> _Aim of the task_: Please repeat only the stretch of records running from the first line through the line that contains "[file.save] and [image.save]".

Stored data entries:
══════════

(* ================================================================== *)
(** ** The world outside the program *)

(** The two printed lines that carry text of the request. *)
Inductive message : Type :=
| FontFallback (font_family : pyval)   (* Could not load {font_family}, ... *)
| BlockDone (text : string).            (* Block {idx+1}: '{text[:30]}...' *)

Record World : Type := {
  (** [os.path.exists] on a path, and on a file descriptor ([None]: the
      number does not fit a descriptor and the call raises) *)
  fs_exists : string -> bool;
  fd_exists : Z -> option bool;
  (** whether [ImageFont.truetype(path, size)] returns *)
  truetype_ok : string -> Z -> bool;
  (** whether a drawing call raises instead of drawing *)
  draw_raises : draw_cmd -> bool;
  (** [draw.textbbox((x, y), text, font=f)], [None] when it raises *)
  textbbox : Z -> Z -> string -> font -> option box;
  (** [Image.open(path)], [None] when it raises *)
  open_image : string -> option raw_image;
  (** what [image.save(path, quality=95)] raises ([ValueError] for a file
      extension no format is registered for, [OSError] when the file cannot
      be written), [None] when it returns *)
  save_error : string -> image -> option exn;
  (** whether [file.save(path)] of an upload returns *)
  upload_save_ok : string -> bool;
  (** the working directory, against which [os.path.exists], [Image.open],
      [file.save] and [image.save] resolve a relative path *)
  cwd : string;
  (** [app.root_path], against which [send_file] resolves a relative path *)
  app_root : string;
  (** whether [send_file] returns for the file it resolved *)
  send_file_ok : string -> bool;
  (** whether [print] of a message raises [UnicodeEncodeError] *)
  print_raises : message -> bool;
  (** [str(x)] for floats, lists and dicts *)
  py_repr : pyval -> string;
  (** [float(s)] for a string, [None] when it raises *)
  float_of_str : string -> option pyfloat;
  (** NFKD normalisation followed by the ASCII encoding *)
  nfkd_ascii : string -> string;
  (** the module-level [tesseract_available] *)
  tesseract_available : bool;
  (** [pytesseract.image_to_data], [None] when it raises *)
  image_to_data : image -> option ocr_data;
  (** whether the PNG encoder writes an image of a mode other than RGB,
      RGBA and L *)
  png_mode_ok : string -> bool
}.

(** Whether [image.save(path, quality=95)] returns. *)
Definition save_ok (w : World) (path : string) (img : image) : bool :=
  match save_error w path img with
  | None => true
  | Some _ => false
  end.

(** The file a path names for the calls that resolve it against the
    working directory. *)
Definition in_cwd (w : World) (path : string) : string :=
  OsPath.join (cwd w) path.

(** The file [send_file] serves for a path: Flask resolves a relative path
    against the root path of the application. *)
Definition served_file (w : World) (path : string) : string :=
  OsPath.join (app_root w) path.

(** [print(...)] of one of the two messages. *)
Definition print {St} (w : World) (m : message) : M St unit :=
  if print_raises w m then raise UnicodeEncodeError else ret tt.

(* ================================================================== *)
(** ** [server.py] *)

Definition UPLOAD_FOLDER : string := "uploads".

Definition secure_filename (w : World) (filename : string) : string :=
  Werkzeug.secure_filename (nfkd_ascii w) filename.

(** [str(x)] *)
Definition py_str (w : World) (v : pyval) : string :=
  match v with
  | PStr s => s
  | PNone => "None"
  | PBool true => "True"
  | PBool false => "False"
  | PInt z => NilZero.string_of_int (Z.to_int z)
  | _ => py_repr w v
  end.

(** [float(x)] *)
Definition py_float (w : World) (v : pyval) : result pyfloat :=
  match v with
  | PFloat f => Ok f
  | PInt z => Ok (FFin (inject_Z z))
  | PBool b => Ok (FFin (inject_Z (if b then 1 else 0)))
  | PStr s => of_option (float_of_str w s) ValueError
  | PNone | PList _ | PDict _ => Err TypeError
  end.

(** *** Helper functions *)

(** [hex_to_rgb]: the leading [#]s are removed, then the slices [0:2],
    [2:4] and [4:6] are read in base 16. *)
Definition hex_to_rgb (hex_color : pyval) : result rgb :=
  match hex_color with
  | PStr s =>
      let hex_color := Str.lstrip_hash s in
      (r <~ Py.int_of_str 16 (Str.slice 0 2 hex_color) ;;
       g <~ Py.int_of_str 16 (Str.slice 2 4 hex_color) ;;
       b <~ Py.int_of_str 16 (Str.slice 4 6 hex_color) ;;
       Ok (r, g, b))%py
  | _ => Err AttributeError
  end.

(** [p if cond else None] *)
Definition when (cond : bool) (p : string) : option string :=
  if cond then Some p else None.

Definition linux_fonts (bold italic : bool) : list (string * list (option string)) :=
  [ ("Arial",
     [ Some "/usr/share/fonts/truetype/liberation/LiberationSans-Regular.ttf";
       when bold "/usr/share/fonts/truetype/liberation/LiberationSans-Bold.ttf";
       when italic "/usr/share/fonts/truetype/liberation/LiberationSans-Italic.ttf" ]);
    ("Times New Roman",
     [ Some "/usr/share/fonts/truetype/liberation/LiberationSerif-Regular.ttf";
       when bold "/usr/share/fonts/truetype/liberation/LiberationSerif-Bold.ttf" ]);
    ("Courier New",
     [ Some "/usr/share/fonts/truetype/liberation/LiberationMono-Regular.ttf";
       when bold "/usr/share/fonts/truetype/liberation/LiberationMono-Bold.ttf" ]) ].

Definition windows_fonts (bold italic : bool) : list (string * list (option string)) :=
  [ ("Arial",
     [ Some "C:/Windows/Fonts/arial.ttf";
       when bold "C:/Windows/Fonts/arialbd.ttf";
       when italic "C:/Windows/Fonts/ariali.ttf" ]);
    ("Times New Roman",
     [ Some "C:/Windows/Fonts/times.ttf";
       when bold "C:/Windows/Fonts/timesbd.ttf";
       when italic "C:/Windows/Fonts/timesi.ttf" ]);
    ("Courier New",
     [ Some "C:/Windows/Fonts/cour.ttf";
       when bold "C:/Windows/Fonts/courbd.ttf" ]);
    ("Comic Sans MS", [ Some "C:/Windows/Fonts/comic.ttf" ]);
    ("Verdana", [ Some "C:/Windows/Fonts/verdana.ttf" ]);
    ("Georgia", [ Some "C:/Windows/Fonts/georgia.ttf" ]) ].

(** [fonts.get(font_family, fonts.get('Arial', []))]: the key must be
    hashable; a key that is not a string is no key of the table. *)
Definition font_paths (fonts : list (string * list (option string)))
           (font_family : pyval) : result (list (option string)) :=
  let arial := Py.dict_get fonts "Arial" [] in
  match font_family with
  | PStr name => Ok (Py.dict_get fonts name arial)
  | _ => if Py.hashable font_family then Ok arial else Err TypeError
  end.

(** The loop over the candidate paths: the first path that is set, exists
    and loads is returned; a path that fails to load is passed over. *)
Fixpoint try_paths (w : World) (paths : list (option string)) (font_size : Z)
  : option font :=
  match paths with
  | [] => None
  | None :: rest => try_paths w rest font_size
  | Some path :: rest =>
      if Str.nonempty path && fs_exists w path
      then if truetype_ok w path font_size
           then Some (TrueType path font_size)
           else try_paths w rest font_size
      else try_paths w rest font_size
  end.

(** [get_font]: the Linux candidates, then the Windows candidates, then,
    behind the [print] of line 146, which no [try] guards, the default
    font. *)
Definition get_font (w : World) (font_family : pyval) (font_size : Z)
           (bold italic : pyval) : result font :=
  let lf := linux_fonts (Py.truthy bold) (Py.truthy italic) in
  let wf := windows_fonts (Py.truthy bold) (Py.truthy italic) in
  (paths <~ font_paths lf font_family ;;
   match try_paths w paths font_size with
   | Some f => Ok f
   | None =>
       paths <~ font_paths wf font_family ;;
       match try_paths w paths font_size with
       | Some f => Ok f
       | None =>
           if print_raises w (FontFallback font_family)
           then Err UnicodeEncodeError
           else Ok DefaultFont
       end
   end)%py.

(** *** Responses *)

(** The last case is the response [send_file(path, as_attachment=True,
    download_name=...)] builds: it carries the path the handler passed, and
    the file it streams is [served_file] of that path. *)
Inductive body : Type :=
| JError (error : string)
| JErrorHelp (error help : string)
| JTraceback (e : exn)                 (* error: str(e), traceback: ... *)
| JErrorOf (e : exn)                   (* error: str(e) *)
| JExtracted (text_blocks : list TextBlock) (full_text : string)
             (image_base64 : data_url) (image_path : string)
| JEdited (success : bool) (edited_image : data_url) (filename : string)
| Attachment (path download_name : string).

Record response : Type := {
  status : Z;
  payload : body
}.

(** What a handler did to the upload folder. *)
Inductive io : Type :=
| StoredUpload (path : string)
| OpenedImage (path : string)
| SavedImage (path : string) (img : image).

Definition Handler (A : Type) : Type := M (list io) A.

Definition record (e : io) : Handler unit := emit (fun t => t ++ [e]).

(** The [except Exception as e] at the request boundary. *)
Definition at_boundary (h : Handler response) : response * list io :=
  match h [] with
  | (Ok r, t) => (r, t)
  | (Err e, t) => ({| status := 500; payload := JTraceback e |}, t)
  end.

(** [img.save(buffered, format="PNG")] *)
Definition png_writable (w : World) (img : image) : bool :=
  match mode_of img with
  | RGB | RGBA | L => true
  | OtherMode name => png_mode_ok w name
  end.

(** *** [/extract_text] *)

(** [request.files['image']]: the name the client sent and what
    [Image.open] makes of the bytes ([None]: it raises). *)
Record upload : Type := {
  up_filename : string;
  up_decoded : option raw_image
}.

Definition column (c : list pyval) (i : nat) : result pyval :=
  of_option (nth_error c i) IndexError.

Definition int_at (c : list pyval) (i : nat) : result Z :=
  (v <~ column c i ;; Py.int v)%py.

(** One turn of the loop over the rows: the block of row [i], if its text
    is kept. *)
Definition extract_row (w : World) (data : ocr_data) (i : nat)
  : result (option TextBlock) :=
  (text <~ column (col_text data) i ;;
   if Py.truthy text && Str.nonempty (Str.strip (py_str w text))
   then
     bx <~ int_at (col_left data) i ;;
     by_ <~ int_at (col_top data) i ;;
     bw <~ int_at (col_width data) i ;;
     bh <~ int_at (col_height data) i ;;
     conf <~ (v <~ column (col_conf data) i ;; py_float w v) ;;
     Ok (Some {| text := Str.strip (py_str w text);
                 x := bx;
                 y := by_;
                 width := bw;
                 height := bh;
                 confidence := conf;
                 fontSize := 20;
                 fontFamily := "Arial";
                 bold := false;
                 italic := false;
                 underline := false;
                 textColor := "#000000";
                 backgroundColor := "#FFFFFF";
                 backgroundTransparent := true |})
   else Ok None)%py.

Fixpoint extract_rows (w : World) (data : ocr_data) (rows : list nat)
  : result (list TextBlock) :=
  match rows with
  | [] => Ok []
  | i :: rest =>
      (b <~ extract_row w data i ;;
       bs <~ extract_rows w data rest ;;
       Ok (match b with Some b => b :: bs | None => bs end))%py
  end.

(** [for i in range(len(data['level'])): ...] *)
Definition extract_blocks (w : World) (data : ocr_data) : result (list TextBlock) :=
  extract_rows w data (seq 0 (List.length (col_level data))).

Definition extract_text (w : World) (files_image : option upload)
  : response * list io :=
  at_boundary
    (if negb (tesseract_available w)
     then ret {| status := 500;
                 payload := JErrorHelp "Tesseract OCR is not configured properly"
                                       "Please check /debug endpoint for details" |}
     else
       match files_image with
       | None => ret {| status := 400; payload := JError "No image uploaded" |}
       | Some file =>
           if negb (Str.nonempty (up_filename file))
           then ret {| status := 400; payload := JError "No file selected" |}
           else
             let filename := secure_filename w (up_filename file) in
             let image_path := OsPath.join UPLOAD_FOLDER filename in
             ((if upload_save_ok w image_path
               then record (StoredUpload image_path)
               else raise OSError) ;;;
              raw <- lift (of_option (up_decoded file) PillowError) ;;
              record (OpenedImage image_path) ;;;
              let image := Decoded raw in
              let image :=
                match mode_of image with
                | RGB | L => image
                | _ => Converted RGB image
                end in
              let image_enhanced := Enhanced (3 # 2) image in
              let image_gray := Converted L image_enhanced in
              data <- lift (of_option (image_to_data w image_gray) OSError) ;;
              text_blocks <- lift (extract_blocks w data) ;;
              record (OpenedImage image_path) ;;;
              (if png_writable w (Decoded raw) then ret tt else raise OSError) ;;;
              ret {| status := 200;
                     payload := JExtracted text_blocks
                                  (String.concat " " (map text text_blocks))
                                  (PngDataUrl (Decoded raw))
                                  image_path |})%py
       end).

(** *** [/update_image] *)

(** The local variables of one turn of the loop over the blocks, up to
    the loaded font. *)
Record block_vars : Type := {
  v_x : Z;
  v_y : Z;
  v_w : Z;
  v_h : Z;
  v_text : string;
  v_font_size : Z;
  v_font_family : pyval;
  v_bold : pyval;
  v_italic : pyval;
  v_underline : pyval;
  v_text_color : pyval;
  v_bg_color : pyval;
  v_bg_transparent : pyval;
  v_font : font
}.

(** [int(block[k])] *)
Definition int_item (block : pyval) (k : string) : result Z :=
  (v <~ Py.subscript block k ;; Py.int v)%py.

══════════

> _Result_:
(* ================================================================== *)
(** ** The world outside the program *)

(** The two printed lines that carry text of the request. *)
Inductive message : Type :=
| FontFallback (font_family : pyval)   (* Could not load {font_family}, ... *)
| BlockDone (text : string).            (* Block {idx+1}: '{text[:30]}...' *)

Record World : Type := {
  (** [os.path.exists] on a path, and on a file descriptor ([None]: the
      number does not fit a descriptor and the call raises) *)
  fs_exists : string -> bool;
  fd_exists : Z -> option bool;
  (** whether [ImageFont.truetype(path, size)] returns *)
  truetype_ok : string -> Z -> bool;
  (** whether a drawing call raises instead of drawing *)
  draw_raises : draw_cmd -> bool;
  (** [draw.textbbox((x, y), text, font=f)], [None] when it raises *)
  textbbox : Z -> Z -> string -> font -> option box;
  (** [Image.open(path)], [None] when it raises *)
  open_image : string -> option raw_image;
  (** what [image.save(path, quality=95)] raises ([ValueError] for a file
      extension no format is registered for, [OSError] when the file cannot
      be written), [None] when it returns *)
  save_error : string -> image -> option exn;
  (** whether [file.save(path)] of an upload returns *)
  upload_save_ok : string -> bool;
  (** the working directory, against which [os.path.exists], [Image.open],
      [file.save] and [image.save] resolve a relative path *)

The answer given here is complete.